## Information supplied
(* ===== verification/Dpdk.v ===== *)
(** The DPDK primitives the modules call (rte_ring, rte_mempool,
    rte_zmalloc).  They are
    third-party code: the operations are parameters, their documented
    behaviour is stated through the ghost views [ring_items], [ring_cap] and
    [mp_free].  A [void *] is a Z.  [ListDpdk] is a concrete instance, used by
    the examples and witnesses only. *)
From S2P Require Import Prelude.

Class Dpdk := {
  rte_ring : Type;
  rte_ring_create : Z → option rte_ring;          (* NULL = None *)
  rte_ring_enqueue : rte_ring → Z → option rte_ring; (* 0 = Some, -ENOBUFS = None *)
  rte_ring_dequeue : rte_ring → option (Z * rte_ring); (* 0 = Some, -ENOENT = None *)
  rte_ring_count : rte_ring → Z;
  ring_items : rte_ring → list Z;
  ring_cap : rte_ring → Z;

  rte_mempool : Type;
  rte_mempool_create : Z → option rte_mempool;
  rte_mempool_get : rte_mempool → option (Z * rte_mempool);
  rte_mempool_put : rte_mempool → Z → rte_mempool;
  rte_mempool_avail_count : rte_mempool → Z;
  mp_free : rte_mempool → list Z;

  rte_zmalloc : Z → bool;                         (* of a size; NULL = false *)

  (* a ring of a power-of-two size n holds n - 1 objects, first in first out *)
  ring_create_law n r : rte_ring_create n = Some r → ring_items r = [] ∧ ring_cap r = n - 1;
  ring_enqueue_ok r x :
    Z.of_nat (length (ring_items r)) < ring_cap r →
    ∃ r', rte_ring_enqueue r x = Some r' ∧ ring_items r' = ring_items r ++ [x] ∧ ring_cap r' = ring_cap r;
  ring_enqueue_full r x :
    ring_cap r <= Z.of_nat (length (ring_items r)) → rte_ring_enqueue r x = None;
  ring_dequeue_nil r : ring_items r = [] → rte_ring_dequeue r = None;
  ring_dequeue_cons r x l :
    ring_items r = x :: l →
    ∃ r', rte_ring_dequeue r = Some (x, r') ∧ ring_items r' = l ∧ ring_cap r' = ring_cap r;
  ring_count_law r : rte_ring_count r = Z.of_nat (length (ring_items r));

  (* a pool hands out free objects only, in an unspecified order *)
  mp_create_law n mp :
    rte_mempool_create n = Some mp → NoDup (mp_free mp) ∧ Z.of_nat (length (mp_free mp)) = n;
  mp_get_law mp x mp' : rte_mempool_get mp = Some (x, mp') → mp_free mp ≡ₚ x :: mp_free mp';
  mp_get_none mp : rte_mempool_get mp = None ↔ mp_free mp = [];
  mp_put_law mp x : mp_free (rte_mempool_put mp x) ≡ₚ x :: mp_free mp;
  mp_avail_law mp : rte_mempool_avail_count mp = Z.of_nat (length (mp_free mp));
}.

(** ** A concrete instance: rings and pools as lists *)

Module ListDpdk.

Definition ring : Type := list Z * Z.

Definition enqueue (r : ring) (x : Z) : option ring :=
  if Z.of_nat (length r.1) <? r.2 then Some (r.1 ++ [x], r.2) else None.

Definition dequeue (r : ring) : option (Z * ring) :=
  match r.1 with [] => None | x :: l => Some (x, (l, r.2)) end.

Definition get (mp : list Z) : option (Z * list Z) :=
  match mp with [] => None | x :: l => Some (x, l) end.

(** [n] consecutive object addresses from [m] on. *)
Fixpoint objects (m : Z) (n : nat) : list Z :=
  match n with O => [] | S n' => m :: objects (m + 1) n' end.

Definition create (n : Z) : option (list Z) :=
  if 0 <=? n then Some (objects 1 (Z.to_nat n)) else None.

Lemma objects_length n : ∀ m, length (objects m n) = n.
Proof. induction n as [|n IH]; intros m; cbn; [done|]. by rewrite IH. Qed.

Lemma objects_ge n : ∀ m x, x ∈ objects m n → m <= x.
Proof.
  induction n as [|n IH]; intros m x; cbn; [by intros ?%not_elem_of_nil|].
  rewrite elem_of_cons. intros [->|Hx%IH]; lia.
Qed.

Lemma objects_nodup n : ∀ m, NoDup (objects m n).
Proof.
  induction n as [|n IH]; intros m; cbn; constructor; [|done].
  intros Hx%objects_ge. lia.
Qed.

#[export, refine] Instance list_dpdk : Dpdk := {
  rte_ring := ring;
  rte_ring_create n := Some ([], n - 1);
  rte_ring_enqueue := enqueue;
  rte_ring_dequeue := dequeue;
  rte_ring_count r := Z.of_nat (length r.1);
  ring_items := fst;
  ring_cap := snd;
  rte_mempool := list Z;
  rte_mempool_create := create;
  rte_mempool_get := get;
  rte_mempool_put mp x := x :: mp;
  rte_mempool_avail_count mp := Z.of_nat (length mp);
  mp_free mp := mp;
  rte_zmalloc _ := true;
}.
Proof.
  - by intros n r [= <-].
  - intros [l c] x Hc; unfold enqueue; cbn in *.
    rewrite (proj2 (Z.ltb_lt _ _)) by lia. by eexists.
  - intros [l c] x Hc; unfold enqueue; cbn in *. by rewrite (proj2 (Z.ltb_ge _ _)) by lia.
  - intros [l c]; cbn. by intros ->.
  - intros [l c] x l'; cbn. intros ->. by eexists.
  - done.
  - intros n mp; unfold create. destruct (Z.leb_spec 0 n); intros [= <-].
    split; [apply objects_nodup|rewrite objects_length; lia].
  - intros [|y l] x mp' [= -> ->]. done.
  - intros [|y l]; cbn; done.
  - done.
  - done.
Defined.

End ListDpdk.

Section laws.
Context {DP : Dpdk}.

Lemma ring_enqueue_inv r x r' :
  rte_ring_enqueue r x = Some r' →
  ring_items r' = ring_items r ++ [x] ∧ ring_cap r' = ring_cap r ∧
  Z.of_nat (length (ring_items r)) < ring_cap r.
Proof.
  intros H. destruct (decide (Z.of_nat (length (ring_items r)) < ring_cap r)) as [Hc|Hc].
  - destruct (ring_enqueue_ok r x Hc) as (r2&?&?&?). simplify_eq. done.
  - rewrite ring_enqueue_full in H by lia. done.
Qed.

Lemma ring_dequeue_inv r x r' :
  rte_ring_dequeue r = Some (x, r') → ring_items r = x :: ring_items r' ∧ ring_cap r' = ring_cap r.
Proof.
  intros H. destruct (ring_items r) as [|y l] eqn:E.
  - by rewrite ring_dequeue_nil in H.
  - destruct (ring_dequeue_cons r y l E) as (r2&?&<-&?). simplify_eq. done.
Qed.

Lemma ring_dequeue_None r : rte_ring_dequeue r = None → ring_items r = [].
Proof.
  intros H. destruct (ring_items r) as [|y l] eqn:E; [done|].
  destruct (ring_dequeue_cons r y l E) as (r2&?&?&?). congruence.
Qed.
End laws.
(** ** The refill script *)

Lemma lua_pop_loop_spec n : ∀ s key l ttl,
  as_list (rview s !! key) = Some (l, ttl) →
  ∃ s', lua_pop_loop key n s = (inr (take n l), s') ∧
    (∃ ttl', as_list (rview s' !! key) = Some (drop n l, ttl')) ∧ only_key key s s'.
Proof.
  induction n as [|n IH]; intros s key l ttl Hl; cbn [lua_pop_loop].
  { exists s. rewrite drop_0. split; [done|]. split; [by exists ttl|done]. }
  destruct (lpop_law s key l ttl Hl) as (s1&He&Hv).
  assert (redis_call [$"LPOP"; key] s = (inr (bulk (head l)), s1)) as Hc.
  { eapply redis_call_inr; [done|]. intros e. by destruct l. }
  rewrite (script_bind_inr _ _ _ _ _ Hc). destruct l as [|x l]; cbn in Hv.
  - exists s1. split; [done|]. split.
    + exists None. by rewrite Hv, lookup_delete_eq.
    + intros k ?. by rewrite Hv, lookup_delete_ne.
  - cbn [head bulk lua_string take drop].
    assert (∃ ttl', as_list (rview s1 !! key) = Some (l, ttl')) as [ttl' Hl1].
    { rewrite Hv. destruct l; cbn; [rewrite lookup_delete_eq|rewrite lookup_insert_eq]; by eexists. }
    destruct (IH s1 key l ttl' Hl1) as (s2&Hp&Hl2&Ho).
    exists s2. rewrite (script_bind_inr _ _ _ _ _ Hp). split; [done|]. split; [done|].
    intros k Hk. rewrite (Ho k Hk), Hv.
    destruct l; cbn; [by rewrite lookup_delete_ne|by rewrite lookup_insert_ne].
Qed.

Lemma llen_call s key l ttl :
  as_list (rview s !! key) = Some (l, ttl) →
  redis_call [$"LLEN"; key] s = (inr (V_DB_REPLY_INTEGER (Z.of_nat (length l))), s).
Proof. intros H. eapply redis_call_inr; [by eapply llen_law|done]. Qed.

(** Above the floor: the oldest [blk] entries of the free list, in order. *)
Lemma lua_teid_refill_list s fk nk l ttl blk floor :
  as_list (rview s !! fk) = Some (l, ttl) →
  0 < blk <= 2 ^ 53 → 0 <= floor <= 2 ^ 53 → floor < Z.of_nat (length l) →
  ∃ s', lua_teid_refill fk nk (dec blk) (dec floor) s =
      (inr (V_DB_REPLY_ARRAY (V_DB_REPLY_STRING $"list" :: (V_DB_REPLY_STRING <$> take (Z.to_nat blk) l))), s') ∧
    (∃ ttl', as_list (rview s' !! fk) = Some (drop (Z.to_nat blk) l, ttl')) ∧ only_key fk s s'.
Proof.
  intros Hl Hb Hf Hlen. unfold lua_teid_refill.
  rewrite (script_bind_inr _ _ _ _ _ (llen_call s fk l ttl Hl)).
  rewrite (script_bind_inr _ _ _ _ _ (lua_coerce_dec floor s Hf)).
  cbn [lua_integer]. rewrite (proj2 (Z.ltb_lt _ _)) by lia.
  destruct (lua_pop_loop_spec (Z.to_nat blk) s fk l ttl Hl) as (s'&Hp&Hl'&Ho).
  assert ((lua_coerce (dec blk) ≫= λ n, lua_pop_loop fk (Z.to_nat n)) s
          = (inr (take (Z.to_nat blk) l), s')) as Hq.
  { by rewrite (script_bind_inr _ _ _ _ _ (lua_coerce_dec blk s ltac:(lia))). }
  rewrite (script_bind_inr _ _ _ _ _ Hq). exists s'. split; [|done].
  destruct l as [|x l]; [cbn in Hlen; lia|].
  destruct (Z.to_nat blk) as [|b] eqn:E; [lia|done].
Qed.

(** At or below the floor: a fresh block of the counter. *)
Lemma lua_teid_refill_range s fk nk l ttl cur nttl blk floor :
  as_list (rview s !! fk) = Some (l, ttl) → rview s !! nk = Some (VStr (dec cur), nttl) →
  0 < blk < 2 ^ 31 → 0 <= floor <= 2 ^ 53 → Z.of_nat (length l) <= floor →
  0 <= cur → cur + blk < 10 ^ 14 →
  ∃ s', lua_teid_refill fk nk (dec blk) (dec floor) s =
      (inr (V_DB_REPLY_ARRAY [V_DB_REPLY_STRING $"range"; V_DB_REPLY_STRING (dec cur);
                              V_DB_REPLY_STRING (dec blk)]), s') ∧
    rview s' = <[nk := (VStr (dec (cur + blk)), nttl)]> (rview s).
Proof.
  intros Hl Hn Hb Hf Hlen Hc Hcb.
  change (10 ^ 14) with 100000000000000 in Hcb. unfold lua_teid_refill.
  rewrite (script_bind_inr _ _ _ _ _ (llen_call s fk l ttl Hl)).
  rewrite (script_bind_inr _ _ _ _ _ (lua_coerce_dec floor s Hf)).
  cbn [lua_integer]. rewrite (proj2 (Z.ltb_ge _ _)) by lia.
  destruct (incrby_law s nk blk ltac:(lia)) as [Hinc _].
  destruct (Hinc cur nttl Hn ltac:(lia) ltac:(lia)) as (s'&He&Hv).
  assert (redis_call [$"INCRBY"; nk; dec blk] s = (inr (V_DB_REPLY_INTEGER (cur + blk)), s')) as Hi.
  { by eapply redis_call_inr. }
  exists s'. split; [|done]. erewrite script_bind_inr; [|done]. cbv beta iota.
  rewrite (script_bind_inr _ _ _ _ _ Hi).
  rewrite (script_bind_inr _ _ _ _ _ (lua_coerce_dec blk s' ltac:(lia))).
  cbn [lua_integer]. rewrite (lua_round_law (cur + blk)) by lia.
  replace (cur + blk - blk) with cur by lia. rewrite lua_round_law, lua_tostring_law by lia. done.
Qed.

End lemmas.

## Task to complete
Return, unchanged, the run of lines above that opens with the line containing "Definition enqueue (r" and closes with the line containing "match mp with". Include both.

## Written solution
Definition enqueue (r : ring) (x : Z) : option ring :=
  if Z.of_nat (length r.1) <? r.2 then Some (r.1 ++ [x], r.2) else None.

Definition dequeue (r : ring) : option (Z * ring) :=
  match r.1 with [] => None | x :: l => Some (x, (l, r.2)) end.

Definition get (mp : list Z) : option (Z * list Z) :=
  match mp with [] => None | x :: l => Some (x, l) end.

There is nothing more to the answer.